> [Records]:
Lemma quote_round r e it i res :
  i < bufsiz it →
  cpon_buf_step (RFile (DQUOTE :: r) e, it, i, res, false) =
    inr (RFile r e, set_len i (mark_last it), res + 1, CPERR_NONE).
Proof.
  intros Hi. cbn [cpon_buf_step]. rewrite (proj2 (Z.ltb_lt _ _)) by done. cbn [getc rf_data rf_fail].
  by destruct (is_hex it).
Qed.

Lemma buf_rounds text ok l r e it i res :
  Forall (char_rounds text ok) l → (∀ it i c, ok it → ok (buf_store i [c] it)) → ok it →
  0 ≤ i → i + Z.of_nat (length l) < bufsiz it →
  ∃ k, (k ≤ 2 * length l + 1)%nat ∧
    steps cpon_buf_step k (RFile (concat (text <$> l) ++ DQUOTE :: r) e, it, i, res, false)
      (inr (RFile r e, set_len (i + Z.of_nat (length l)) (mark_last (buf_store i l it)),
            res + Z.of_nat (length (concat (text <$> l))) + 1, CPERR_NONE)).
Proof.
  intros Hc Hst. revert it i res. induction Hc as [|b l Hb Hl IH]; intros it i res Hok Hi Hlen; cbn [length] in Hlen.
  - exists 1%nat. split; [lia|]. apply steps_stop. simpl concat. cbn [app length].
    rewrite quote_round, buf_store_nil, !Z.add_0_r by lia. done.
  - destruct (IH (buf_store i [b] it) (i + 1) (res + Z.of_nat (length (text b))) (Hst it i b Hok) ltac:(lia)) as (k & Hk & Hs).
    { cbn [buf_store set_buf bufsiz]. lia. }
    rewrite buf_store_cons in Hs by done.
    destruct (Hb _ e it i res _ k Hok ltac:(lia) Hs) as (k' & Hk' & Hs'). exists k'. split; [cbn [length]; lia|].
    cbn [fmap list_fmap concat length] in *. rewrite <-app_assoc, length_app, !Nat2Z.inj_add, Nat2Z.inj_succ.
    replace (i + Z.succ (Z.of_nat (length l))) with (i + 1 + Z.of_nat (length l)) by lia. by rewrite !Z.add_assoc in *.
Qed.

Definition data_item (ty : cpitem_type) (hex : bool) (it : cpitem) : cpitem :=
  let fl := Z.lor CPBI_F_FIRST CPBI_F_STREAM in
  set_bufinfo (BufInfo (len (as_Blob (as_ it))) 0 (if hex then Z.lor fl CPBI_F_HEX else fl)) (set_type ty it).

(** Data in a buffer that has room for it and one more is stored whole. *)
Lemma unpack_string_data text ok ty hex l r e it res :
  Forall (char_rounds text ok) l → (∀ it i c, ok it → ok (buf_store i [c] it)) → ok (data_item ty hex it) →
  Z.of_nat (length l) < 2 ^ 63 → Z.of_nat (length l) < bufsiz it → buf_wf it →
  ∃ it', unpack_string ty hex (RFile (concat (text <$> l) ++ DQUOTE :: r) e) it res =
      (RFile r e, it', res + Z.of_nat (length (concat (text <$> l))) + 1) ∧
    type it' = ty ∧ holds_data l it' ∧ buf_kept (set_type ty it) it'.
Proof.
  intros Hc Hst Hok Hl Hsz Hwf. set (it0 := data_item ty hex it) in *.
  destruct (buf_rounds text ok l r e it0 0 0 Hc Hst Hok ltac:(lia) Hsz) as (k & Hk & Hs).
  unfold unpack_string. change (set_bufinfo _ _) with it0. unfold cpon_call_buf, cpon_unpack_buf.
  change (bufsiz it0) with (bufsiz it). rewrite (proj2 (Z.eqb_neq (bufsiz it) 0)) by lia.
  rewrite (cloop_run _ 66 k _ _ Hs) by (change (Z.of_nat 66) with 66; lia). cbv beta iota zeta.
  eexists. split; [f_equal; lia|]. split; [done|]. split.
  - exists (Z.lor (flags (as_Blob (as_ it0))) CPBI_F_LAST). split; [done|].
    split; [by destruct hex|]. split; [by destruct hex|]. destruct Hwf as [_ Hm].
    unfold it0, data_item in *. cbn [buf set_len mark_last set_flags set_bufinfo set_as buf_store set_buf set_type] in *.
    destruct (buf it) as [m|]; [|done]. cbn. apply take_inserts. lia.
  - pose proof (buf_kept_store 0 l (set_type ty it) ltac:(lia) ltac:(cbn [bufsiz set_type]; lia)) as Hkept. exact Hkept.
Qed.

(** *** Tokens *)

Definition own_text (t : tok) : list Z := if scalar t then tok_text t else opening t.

> [What is required]:
Take the entries above and set them all down again exactly as they read.

> [Solution for this exercise]:
Lemma quote_round r e it i res :
  i < bufsiz it →
  cpon_buf_step (RFile (DQUOTE :: r) e, it, i, res, false) =
    inr (RFile r e, set_len i (mark_last it), res + 1, CPERR_NONE).
Proof.
  intros Hi. cbn [cpon_buf_step]. rewrite (proj2 (Z.ltb_lt _ _)) by done. cbn [getc rf_data rf_fail].
  by destruct (is_hex it).
Qed.

Lemma buf_rounds text ok l r e it i res :
  Forall (char_rounds text ok) l → (∀ it i c, ok it → ok (buf_store i [c] it)) → ok it →
  0 ≤ i → i + Z.of_nat (length l) < bufsiz it →
  ∃ k, (k ≤ 2 * length l + 1)%nat ∧
    steps cpon_buf_step k (RFile (concat (text <$> l) ++ DQUOTE :: r) e, it, i, res, false)
      (inr (RFile r e, set_len (i + Z.of_nat (length l)) (mark_last (buf_store i l it)),
            res + Z.of_nat (length (concat (text <$> l))) + 1, CPERR_NONE)).
Proof.
  intros Hc Hst. revert it i res. induction Hc as [|b l Hb Hl IH]; intros it i res Hok Hi Hlen; cbn [length] in Hlen.
  - exists 1%nat. split; [lia|]. apply steps_stop. simpl concat. cbn [app length].
    rewrite quote_round, buf_store_nil, !Z.add_0_r by lia. done.
  - destruct (IH (buf_store i [b] it) (i + 1) (res + Z.of_nat (length (text b))) (Hst it i b Hok) ltac:(lia)) as (k & Hk & Hs).
    { cbn [buf_store set_buf bufsiz]. lia. }
    rewrite buf_store_cons in Hs by done.
    destruct (Hb _ e it i res _ k Hok ltac:(lia) Hs) as (k' & Hk' & Hs'). exists k'. split; [cbn [length]; lia|].
    cbn [fmap list_fmap concat length] in *. rewrite <-app_assoc, length_app, !Nat2Z.inj_add, Nat2Z.inj_succ.
    replace (i + Z.succ (Z.of_nat (length l))) with (i + 1 + Z.of_nat (length l)) by lia. by rewrite !Z.add_assoc in *.
Qed.

Definition data_item (ty : cpitem_type) (hex : bool) (it : cpitem) : cpitem :=
  let fl := Z.lor CPBI_F_FIRST CPBI_F_STREAM in
  set_bufinfo (BufInfo (len (as_Blob (as_ it))) 0 (if hex then Z.lor fl CPBI_F_HEX else fl)) (set_type ty it).

(** Data in a buffer that has room for it and one more is stored whole. *)
Lemma unpack_string_data text ok ty hex l r e it res :
  Forall (char_rounds text ok) l → (∀ it i c, ok it → ok (buf_store i [c] it)) → ok (data_item ty hex it) →
  Z.of_nat (length l) < 2 ^ 63 → Z.of_nat (length l) < bufsiz it → buf_wf it →
  ∃ it', unpack_string ty hex (RFile (concat (text <$> l) ++ DQUOTE :: r) e) it res =
      (RFile r e, it', res + Z.of_nat (length (concat (text <$> l))) + 1) ∧
    type it' = ty ∧ holds_data l it' ∧ buf_kept (set_type ty it) it'.
Proof.
  intros Hc Hst Hok Hl Hsz Hwf. set (it0 := data_item ty hex it) in *.
  destruct (buf_rounds text ok l r e it0 0 0 Hc Hst Hok ltac:(lia) Hsz) as (k & Hk & Hs).
  unfold unpack_string. change (set_bufinfo _ _) with it0. unfold cpon_call_buf, cpon_unpack_buf.
  change (bufsiz it0) with (bufsiz it). rewrite (proj2 (Z.eqb_neq (bufsiz it) 0)) by lia.
  rewrite (cloop_run _ 66 k _ _ Hs) by (change (Z.of_nat 66) with 66; lia). cbv beta iota zeta.
  eexists. split; [f_equal; lia|]. split; [done|]. split.
  - exists (Z.lor (flags (as_Blob (as_ it0))) CPBI_F_LAST). split; [done|].
    split; [by destruct hex|]. split; [by destruct hex|]. destruct Hwf as [_ Hm].
    unfold it0, data_item in *. cbn [buf set_len mark_last set_flags set_bufinfo set_as buf_store set_buf set_type] in *.
    destruct (buf it) as [m|]; [|done]. cbn. apply take_inserts. lia.
  - pose proof (buf_kept_store 0 l (set_type ty it) ltac:(lia) ltac:(cbn [bufsiz set_type]; lia)) as Hkept. exact Hkept.
Qed.

(** *** Tokens *)

Definition own_text (t : tok) : list Z := if scalar t then tok_text t else opening t.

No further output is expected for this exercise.